More law issues permeate the news as our corrupt government frees a lying accomplice to a crime flirting with the Russians. What does it matter?
There is a silver lining to all of this madness. Some have never been so happy in their everyday productive lives. The skies are clear, the roads are empty. But people are unemployed. The worst since 1939.
What will happen now that we are flattening the curve? Hospitalizations decline, even though the deaths continue to fluctuate, and the cases rise. We don’t know who’s infected. We treat others like banshees as we cross their paths. All we can do is say “Hi!”
What will tomorrow bring?
New Clothes and Old Clothes
“New Clothes and Old Clothes” from “The New Book of Days” by Eleanor Farjeon, captures the way I feel about old clothes. There are some pieces of clothing I really love and can’t part with. I may or may not wear them, but keep them for their colors, the feel of the fabric, or some memory attached to an event or time. It may be something I wore over and over again – the threads so bare, the collar so frayed. The intangibility of the passing of that time is what matters most to me.

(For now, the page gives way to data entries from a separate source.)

(** * MouseWalk (Linux): the bounce selector, the animation loop and the idle monitor

    A shallow embedding of [main_linux.py].  Python floats are idealised as
    real numbers (finite values, exact arithmetic); Python ints are [Z].
    The program rounds every float operation to the nearest double, so a
    property that turns on a comparison is stated away from the boundary of
    that comparison, with a margin that rounding cannot bridge, or at inputs
    on which the float computation is exact.
    The pseudo-random module, the clock and the X11 adapter are external to
    the program: they are modelled as oracles that the program consumes in
    order. *)

From Stdlib Require Import Reals Lra Lia ZArith List Bool.
From Stdlib Require String.
Import String.StringSyntax.
Delimit Scope string_scope with string.
Import ListNotations.
Local Open Scope R_scope.

(** ** Float comparisons and the numeric built-ins the program uses *)

Definition fgt (x y : R) : bool := if Rlt_dec y x then true else false.
Definition flt (x y : R) : bool := if Rlt_dec x y then true else false.
Definition fle (x y : R) : bool := if Rle_dec x y then true else false.
Definition fge (x y : R) : bool := if Rle_dec y x then true else false.
Definition fne (x y : R) : bool := if Req_dec_T x y then false else true.

(** [max(a, b)] keeps its first argument unless the second is strictly larger;
    [min(a, b)] keeps it unless the second is strictly smaller. *)
Definition py_max (a b : R) : R := if fgt b a then b else a.
Definition py_min (a b : R) : R := if flt b a then b else a.
(** * Nightfall_3: multisig administration and nonce sequencing

    A shallow embedding of
    - [cli/lib/nf3.mjs]: [Nf3.setEthereumSigningKey], [Nf3.getAccounts],
      [Nf3.submitTransaction] (the mutex-guarded nonce counter);
    - [ContractMultiSig] (constructor and the eight administrative methods);
    - [nightfall-administrator/src/ui/get-info.mjs]: the [start] control loop
      (the 'add' and 'get nonce' workflows and the executor loop).

    JavaScript numbers that hold nonces are integer-valued doubles: they are
    kept as integers ([N] for the transaction count of an account, [Z] for the
    multisig nonce) and added with the rounding of IEEE 754 binary64
    ([JsNumber]); strings are [string]; arrays are [list]; [undefined] is
    [None]. *)

From stdpp Require Import gmap strings list fin_maps.
From Stdlib Require Import ZArith Lia.
From Stdlib Require Import Sorting.Sorted.

Open Scope string_scope.
Open Scope list_scope.

(** ** Outcome of a promise: resolved with a value, or rejected. *)
Inductive Res (E A : Type) : Type :=
| Resolved (a : A)
| Rejected (e : E).
Arguments Resolved {E A} a.
Arguments Rejected {E A} e.

(* ===================================================================== *)
(** ** Arithmetic of JavaScript numbers on integers *)
(* ===================================================================== *)
Module JsNumber.

(** A JavaScript number that holds an integer is kept as that integer.  Up
    to [2^53] in magnitude every integer is a double; an integer that is not
    a double stands for no JavaScript number. *)
Definition limit : Z := (2 ^ 53)%Z.

(** The double nearest to the integer [x], ties going to the even
    significand.  Beyond [limit] the doubles are the multiples of
    [ulp = 2^(e-52)], for [2^e <= |x| < 2^(e+1)]. *)
Definition round (x : Z) : Z :=
  if Z.leb (Z.abs x) limit then x
  else
    let ulp := (2 ^ (Z.log2 (Z.abs x) - 52))%Z in
    let q := (x / ulp)%Z in
    let r := (x mod ulp)%Z in
    if Z.ltb (2 * r) ulp then (q * ulp)%Z
    else if Z.ltb ulp (2 * r) then ((q + 1) * ulp)%Z
    else if Z.even q then (q * ulp)%Z else ((q + 1) * ulp)%Z.

(** [a + b] on two integer-valued doubles. *)
Definition add (a b : Z) : Z := round (a + b)%Z.

(** [n++] on a counter that holds a non-negative integer: its new value. *)
Definition succ (n : N) : N := Z.to_N (add (Z.of_N n) 1).

End JsNumber.

(* ===================================================================== *)
(** ** cli/lib/nf3.mjs *)
(* ===================================================================== *)
Module Nf3.

(** [this.ethereumAddress]: what [getAccounts] stored.  With a non-empty
    key it is the address string of the key; with an empty key it is the
    (un-awaited) promise [web3.eth.getAccounts().then(a => a[0])]. *)
Inductive EthAddress : Type :=
| KeyAddress (a : string)
| UnlockedAccountPromise.

(** The fields of an [Nf3] instance that the transaction path touches. *)
Record t : Type := mk {
  ethereumSigningKey : string;
  ethereumAddress : EthAddress;
  shieldContractAddress : string;
  defaultFee : Z;
  nonce : N
}.

(** The web3 client: [web3.eth.accounts.privateKeyToAccount(k).address] is a
    pure function of the key; [web3.eth.getTransactionCount] is answered by
    the node, the [i]-th request of the session by [txCount a i]
    ([None]: the promise rejects). *)
Record Web3 : Type := mkWeb3 {
  privateKeyToAddress : string -> string;
  txCount : EthAddress -> nat -> option N
}.

(** The requests made so far to the node, oldest first. *)
Definition Chain : Type := list EthAddress.

Inductive Error : Type :=
| TransactionCountUnavailable.

Definition getTransactionCount (web3 : Web3) (a : EthAddress) (c : Chain)
  : Res Error N * Chain :=
  (match txCount web3 a (List.length c) with
   | Some n => Resolved n
   | None => Rejected TransactionCountUnavailable
   end, c ++ [a]).

Definition getAccounts (web3 : Web3) (key : string) : EthAddress :=
  if Nat.eqb (String.length key) 0 then UnlockedAccountPromise
  else KeyAddress (privateKeyToAddress web3 key).

Definition setEthereumSigningKey (web3 : Web3) (key : string) (this : t) : t :=
  {| ethereumSigningKey := key;
     ethereumAddress := getAccounts web3 key;
     shieldContractAddress := shieldContractAddress this;
     defaultFee := defaultFee this;
     nonce := 0%N |}.

Definition set_nonce (n : N) (this : t) : t :=
  {| ethereumSigningKey := ethereumSigningKey this;
     ethereumAddress := ethereumAddress this;
     shieldContractAddress := shieldContractAddress this;
     defaultFee := defaultFee this;
     nonce := n |}.

(** The transaction envelope built inside the critical section. *)
Record Tx : Type := mkTx {
  tx_from : EthAddress;
  tx_to : string;
  tx_data : string;
  tx_value : Z;
  tx_gas : Z;
  tx_gasPrice : Z;
  tx_nonce : N
}.

Definition buildTx (this : t) (contractAddress data : string) (fee : Z) : Tx :=
  {| tx_from := ethereumAddress this;
     tx_to := contractAddress;
     tx_data := data;
     tx_value := fee;
     tx_gas := 10000000;
     tx_gasPrice := 10000000000;
     tx_nonce := nonce this |}.

(** The callback given to [nonceMutex.runExclusive], run to completion.
    [!this.nonce] holds exactly when the counter is [0].  In that branch the
    node is asked twice: the first answer is stored in [this.nonce], the
    second one is only printed by the [console.log] that follows. *)
Definition criticalSection (web3 : Web3) (contractAddress data : string) (fee : Z)
    (this : t) (c : Chain) : Res Error Tx * t * Chain :=
  if N.eqb (nonce this) 0%N then
    match getTransactionCount web3 (ethereumAddress this) c with
    | (Rejected e, c1) => (Rejected e, this, c1)
    | (Resolved n, c1) =>
        let this1 := set_nonce n this in
        match getTransactionCount web3 (ethereumAddress this1) c1 with
        | (Rejected e, c2) => (Rejected e, this1, c2)
        | (Resolved _, c2) =>
            (Resolved (buildTx this1 contractAddress data fee),
             set_nonce (JsNumber.succ (nonce this1)) this1, c2)
        end
    end
  else
    (Resolved (buildTx this contractAddress data fee),
     set_nonce (JsNumber.succ (nonce this)) this, c).

(** What [submitTransaction] hands to web3 once the nonce is reserved. *)
Inductive Send : Type :=
| SendSigned (tx : Tx) (key : string)
| SendUnsigned (tx : Tx).

(** [submitTransaction], one call run without interleaving; the default
    arguments are [this.shieldContractAddress] and [this.defaultFee]. *)
Definition submitTransaction (web3 : Web3) (data : string)
    (contractAddress : option string) (fee : option Z)
    (this : t) (c : Chain) : Res Error Send * t * Chain :=
  let to := default (shieldContractAddress this) contractAddress in
  let value := default (defaultFee this) fee in
  match criticalSection web3 to data value this c with
  | (Rejected e, this', c') => (Rejected e, this', c')
  | (Resolved tx, this', c') =>
      (* a non-empty string is truthy *)
      if Nat.eqb (String.length (ethereumSigningKey this')) 0
      then (Resolved (SendUnsigned tx), this', c')
      else (Resolved (SendSigned tx (ethereumSigningKey this')), this', c')
  end.

Definition sent_tx (s : Send) : Tx :=
match s with
| SendSigned tx _ => tx
| SendUnsigned tx => tx
end.

(** *** Several calls of [submitTransaction] in flight at once

    JavaScript runs one task at a time and switches tasks only at an
    [await].  A call of [submitTransaction] is therefore cut at its awaits:
    at [nonceMutex.runExclusive] (the callback starts once the mutex is
    free), and inside the callback at the two [getTransactionCount]
    requests.  The mutex of async-mutex is held from the start of the
    callback until its promise settles.  Between two such pieces any other
    synchronous code of the program may run, [setEthereumSigningKey] in
    particular.  A pending count request keeps the address it was made
    for. *)
Inductive Phase : Type :=
| Queued
| AwaitCount1 (asked : EthAddress)
| AwaitCount2 (asked : EthAddress)
| Built (tx : Tx)
| Failed (e : Error).
(* ================================================================== *)
(** * The claims *)
(* ================================================================== *)

(** C2. Collapse is the exact inverse of expand.  For every well-formed
    string (any code point up to [0x10FFFF], no surrogate), [add_surrogate]
    returns the expansion of the spec: each character below [0x10000] is
    kept and each code point from [0x10000] on is replaced by its two UTF-16
    code units; and [del_surrogate] of that result gives the string back,
    whatever the byte order of the machine. *)
Theorem del_surrogate_add_surrogate (native : ByteOrder) (s : pystr) :
  well_formed s ->
  add_surrogate s = Ok (expand s)
  /\ (t <- add_surrogate s ;; del_surrogate native t) = Ok s.
Proof.
  intros Hs.
  assert (Ha : add_surrogate s = Ok (expand s))
    by (apply add_surrogate_expand, well_formed_is_str, Hs).
  split; [exact Ha|].
  rewrite Ha. cbn [bind]. rewrite del_surrogate_units.
  rewrite units_below.
  - apply chars_of_units_expand, Hs.
  - clear Ha. induction Hs as [|c s [Hc _] _ IH]; [constructor|].
    unfold expand. cbn [flat_map]. fold (expand s).
    apply Forall_app. split; [|exact IH].
    unfold expand_char. destruct (Z.ltb_spec c 65536).
    + repeat constructor. assumption.
    + destruct (expand_char_pair_range c ltac:(lia)). repeat constructor; lia.
Qed.

Lemma del_surrogate_add_surrogate_witness :
  well_formed [72; 105; 0x1F600; 0xFFFF]
  /\ add_surrogate [72; 105; 0x1F600; 0xFFFF] = Ok [72; 105; 0xD83D; 0xDE00; 0xFFFF]
  /\ (t <- add_surrogate [72; 105; 0x1F600; 0xFFFF] ;; del_surrogate BigEndian t)
     = Ok [72; 105; 0x1F600; 0xFFFF].
Proof.
  assert (H : well_formed [72; 105; 0x1F600; 0xFFFF])
    by (repeat constructor; lia).
  split; [exact H|].
  exact (del_surrogate_add_surrogate BigEndian [72; 105; 0x1F600; 0xFFFF] H).
Defined.

(** Outside the well-formed strings the round trip can change the text: two
    characters that are a high and a low surrogate come back as the one
    character of the pair. *)
Example surrogate_characters_merge :
  (t <- add_surrogate [0xD83D; 0xDE00] ;; del_surrogate LittleEndian t)
  = Ok [0x1F600].
Proof. reflexivity. Qed.

(** C5. Lone-surrogate collapse failure.  For every sequence of UTF-16 code
    units in which some position holds a surrogate without its partner,
    [del_surrogate] raises [UnicodeDecodeError]: the unit is neither dropped
    nor passed through. *)
Theorem del_surrogate_lone_surrogate (native : ByteOrder) (us : list Z) (i : nat) :
  Forall (fun u => u < 0x10000) us ->
  lone_surrogate_at us i ->
  del_surrogate native us = Raise UnicodeDecodeError.
Proof.
  intros Hus Hlone. rewrite del_surrogate_units, units_below by exact Hus.
  apply (chars_of_units_lone (List.length us) us i); [lia|exact Hlone].
Qed.

Lemma del_surrogate_lone_surrogate_witness :
  del_surrogate LittleEndian [72; 0xD83D; 105] = Raise UnicodeDecodeError.
Proof.
  apply (del_surrogate_lone_surrogate LittleEndian [72; 0xD83D; 105] 1).
  - repeat constructor.
  - split; [cbn; lia|]. left. split; reflexivity.
Defined.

Eleanor says, “In May, older clothes are kinder to you then new ones.”
I rather like New Clothes,
They make me feel so fine,
Yet, I am not quite Me,
The clothes are not quite mine.
I really love Old Clothes,
They make me feel so free,
I know that they are mine,
For I feel just like Me.
Henrietta Lacks
When the pandemic began to effect my life, seriously I was reading “Living” by Annie Dillard, an excellent writer, but the story got to be so dreary, I picked up Willa Cather’s book “The Professor’s House.” I knew I could count on Willa to give me some sense of redemption – not in the self-centered way, but rather in the universal sense. Now I’m reading a book my daughter recommended to me a few years ago. It’s called “The Immortal Life of Henrietta Lacks,” by Rebecca Skloot. I didn’t know it, (and maybe I still don’t know much) but Henrietta Lacks was the person whose cells, called the HeLa cells, revolutionized the advancement of medical research, especially for cancer. Everyone is supposed to have heard of these, but few knew how scientists got their hands on them, or at least it wasn’t published readily, so Rebecca thought it time to reveal the story of the person from whom they borrowed these cells. She dug into family history, and Henrietta Lack’s daughter, Deborah became a source for the story. Rebecca quotes Deborah, in the first chapter:
I always have thought it was strange, if our mother cells done so much for medicine, how come her family can’t afford to see a doctor? Don’t make no sense. People got rich off my mother without us even knowing about them takin her cells, now we don’t get a dime. I used to get so mad about that to where it made me sick and I had to take pills. But I don’t got it in me no more to fight. I just want to know who my mother was.